Reacting to the village head’s sentiments, Mhango said their advocacy is not for wholesale abortion.

“Actually, we hope there will be some wide consultations before finally settling for the proposed law reform, just as is the case with all similar processes. The law should have clauses to check the act of termination of pregnancy.

“There will be some rules governing the act and we can’t act as savages living in a state of lawlessness. All we want is to safeguard the lives of the mothers, who, for now, may be terminating unwanted pregnancies in an unsafe manner,” he said.
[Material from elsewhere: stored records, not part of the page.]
Lemma load_loop_ok wanted rest bs_ : Forall loadable bs_ -> forall m l loaded, wf m l ->
  exists m' l', load_loop (length bs_) m wanted (concat (map write_binding bs_) ++ rest) loaded =
    Some (m', loaded + zlen (List.filter (fun b => wants wanted (fst b)) bs_)) /\ wf m' l' /\ limits_kept m m' /\
    items m' l' = spec_load (tool_memory_max_entries m) (tool_memory_max_bytes m) (List.filter (fun b => wants wanted (fst b)) bs_) (items m l).
Proof.
  induction bs_ as [|[id d] bs_ IH]; intros Hb m l loaded Hw.
  { exists m, l. cbn. change (zlen (@nil (bytes * bytes))) with 0. rewrite Z.add_0_r. done. }
  apply Forall_cons in Hb as [Hb1 Hb]. pose proof (loadable_measured _ Hb1) as Hm. destruct Hb1 as (Hid & Hid0 & Hid1 & Hd & Hd0 & Hd1).
  cbn [fst snd length map concat load_loop] in *. rewrite write_binding_eq by done. cbn [fst snd]. rewrite <- !app_assoc.
  rewrite (app_assoc (le_bytes 4 (zlen id)) (le_bytes 4 (zlen d))).
  assert (Hu1 : is_u32 (zlen id)) by (unfold is_u32, U32_MAX; pose proof (zlen_nonneg id); lia).
  assert (Hu2 : is_u32 (zlen d)) by (unfold is_u32, U32_MAX; pose proof (zlen_nonneg d); change DS4_TOOL_MEMORY_MAX_BYTES with 536870912 in Hd1; lia).
  destruct (get_lens _ _ Hu1 Hu2) as [G1 G2]. set (lens := le_bytes 4 (zlen id) ++ le_bytes 4 (zlen d)) in *.
  change 8%nat with (length lens) at 1. rewrite fread_app. cbn [length]. change (length lens =? 8)%nat with true. cbn [negb]. rewrite G1, G2.
  assert (zlen id <> 0) by (destruct id; [done | unfold zlen; cbn; lia]). assert (zlen d <> 0) by (destruct d; [done | unfold zlen; cbn; lia]).
  rewrite (proj2 (Z.eqb_neq (zlen id) 0)), (proj2 (Z.ltb_ge 256 (zlen id))), (proj2 (Z.eqb_neq (zlen d) 0)), (proj2 (Z.ltb_ge _ (zlen d))) by done.
  cbn [orb]. rewrite fread_app_Z. rewrite fread_app_Z. rewrite !Z.eqb_refl. cbn [andb negb List.filter fst]. rewrite !c_string_id by done.
  destruct (wants wanted id); [|by apply IH].
  destruct (put_ok m l id d TOOL_MEMORY_DISK Hw) as (m1 & l1 & -> & Hw1 & Hi1 & Hk1). cbn [mbind option_bind].
  destruct (IH Hb m1 l1 (loaded + 1) Hw1) as (m' & l' & -> & Hw' & Hk' & Hi'). exists m', l'. split_and!; [|done| |].
  - do 2 f_equal. unfold zlen. cbn [length]. lia.
  - destruct Hk1, Hk'. split; congruence.
  - rewrite Hi', Hi1. destruct (limits_eq _ _ Hk1) as [-> ->]. done.
Qed.

(** ** Loading any bytes *)

Lemma limits_trans m1 m2 m3 : limits_kept m1 m2 -> limits_kept m2 m3 -> limits_kept m1 m3.
Proof. intros [H1 H2] [H3 H4]. split; congruence. Qed.

Lemma load_loop_total fuel : forall m l wanted fp loaded, wf m l -> within_limits m ->
  exists m' l' k, load_loop fuel m wanted fp loaded = Some (m', k) /\ wf m' l' /\ within_limits m' /\ limits_kept m m' /\
    loaded <= k <= loaded + Z.of_nat fuel.
Proof.
  induction fuel as [|fuel IH]; intros m l wanted fp loaded Hw Hlim.
  { exists m, l, loaded. split_and!; try done; lia. }
  assert (Hstop : exists m' l' k, Some (m, loaded) = Some (m', k) /\ wf m' l' /\ within_limits m' /\ limits_kept m m' /\
    loaded <= k <= loaded + Z.of_nat (S fuel)) by (exists m, l, loaded; split_and!; try done; lia).
  cbn [load_loop]. destruct (fread 8 fp) as [lens fp1]. destruct (negb _); [done|]. destruct (_ || _ || _ || _); [done|].
  destruct (fread _ fp1) as [id fp2]. destruct (fread _ fp2) as [d fp3]. destruct (negb _); [done|]. destruct (wants wanted (c_string id)).
  - destruct (do_op_ok m l (Put (c_string id) (c_string d) TOOL_MEMORY_DISK) Hw) as (m1 & l1 & r & E & Hw1 & Hk1 & _ & Hl1).
    cbn [do_op] in E. destruct (tool_memory_put_locked m _ _ _) as [m1'|]; [|done]. injection E as <- <-. cbn [mbind option_bind].
    destruct (IH m1' l1 wanted fp3 (loaded + 1) Hw1 (Hl1 Hlim)) as (m' & l' & k & -> & Hw' & Hlim' & Hk' & Hr).
    exists m', l', k. do 3 (split; [done|]). split; [by eapply limits_trans | lia].
  - destruct (IH m l wanted fp3 loaded Hw Hlim) as (m' & l' & k & -> & Hw' & Hlim' & Hk' & Hr).
    exists m', l', k. do 4 (split; [done|]). lia.
Qed.

Lemma load_total m l disabled wanted fp : wf m l -> within_limits m ->
  exists m' l' k, kv_tool_map_load_from_pos disabled m fp wanted = Some (m', k) /\ wf m' l' /\ within_limits m' /\ limits_kept m m' /\
    0 <= k <= tool_memory_max_entries m * 4.
Proof.
  intros Hw Hlim. destruct (max_pos m) as [Hpos _].
  assert (Hstop : exists m' l' k, Some (m, 0) = Some (m', k) /\ wf m' l' /\ within_limits m' /\ limits_kept m m' /\ 0 <= k <= tool_memory_max_entries m * 4)
    by (exists m, l, 0; split_and!; try done; lia).
  unfold kv_tool_map_load_from_pos. destruct disabled; [done|]. destruct (fread 8 fp) as [h fp']. destruct (negb _); [done|].
  destruct (_ || _ || _ || _); [done|]. destruct (_ <? le_get32 h 4) eqn:E; [done|]. apply Z.ltb_ge in E.
  destruct (load_loop_total (Z.to_nat (le_get32 h 4)) m l wanted fp' 0 Hw Hlim) as (m' & l' & k & H1 & H2 & H3 & H4 & H5).
  exists m', l', k. do 4 (split; [done|]). lia.
Qed.

(** ** Writing and loading *)

Lemma measure_inv m text bs_ count n : bindings m (visit m (tool_blocks text) []) = Some bs_ -> kv_tool_map_measure_locked m text = Some (count, n) ->
  count = zlen (List.filter measured bs_) /\ count <= U32_MAX /\
  n = if count =? 0 then 0 else KV_TOOL_MAP_HEADER + zlen (concat (map write_binding bs_)).
Proof.
  intros Hb. unfold kv_tool_map_measure_locked. rewrite Hb. cbn [mbind option_bind].
  destruct (measure_loop bs_ 0 KV_TOOL_MAP_HEADER) as [[c k]|] eqn:E; [|done]. cbn [mbind option_bind]. intros [= <- <-].
  destruct (measure_loop_ok _ _ _ _ _ E) as (-> & -> & H & _). split; [lia|]. split; [apply H; unfold U32_MAX; lia|]. done.
Qed.
(** The first image whose marker is in the suffix. *)
Fixpoint old_count_loop (markers : list bytes) (suffix : bytes) (i : nat) : nat :=
  match markers with
  | [] => i
  | m :: markers' => match strstr m suffix with Some _ => i | None => old_count_loop markers' suffix (S i) end
  end.

(** Text up to each new image's marker, then the image's tokens from the
    request's prompt. *)
Fixpoint suffix_loop (r : request) (images : list ds4_vision_span) (markers : list bytes) (cursor : bytes) (prompt : list Z)
  : option (bytes * list Z * list ds4_vision_span) :=
  match images with
  | [] => Some (cursor, prompt, [])
  | i :: images' =>
      match markers with
      | [] => None
      | m :: markers' =>
          let start := sp_token_start i - wrapper in
          let end_ := sp_token_start i + sp_token_count i + wrapper in
          match strstr m cursor with
          | None => None
          | Some k =>
              if (start <? 0) || (zlen (rq_prompt r) <? end_) then None
              else
                let prompt := prompt ++ tokenize (take k cursor) in
                let span := Span (u32 (zlen prompt + wrapper)) (sp_data i) (sp_token_count i) (sp_fingerprint i) in
                let prompt := prompt ++ take (Z.to_nat (end_ - start)) (drop (Z.to_nat start) (rq_prompt r)) in
                '(cursor, prompt, spans) ← suffix_loop r images' markers' (drop (k + length m) cursor) prompt;
                Some (cursor, prompt, span :: spans)
          end
      end
  end.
So far, Copua has engaged traditional leaders and government agencies through its Youth leadership for Action on Reproductive Health in Malawi with funding from IPAS.

Centre for Youth and Children Affairs (Ceyca) adds its voice to the demand for a law that supports abortion.

Ceyca executive director Commissioner Rodgers Newa said: “It’s [the advocacy for the law] actually in our domain. The youth should not sit and wait for legal reforms that have a bearing in their lives. They are not going to come unless they take the issues head-on themselves.”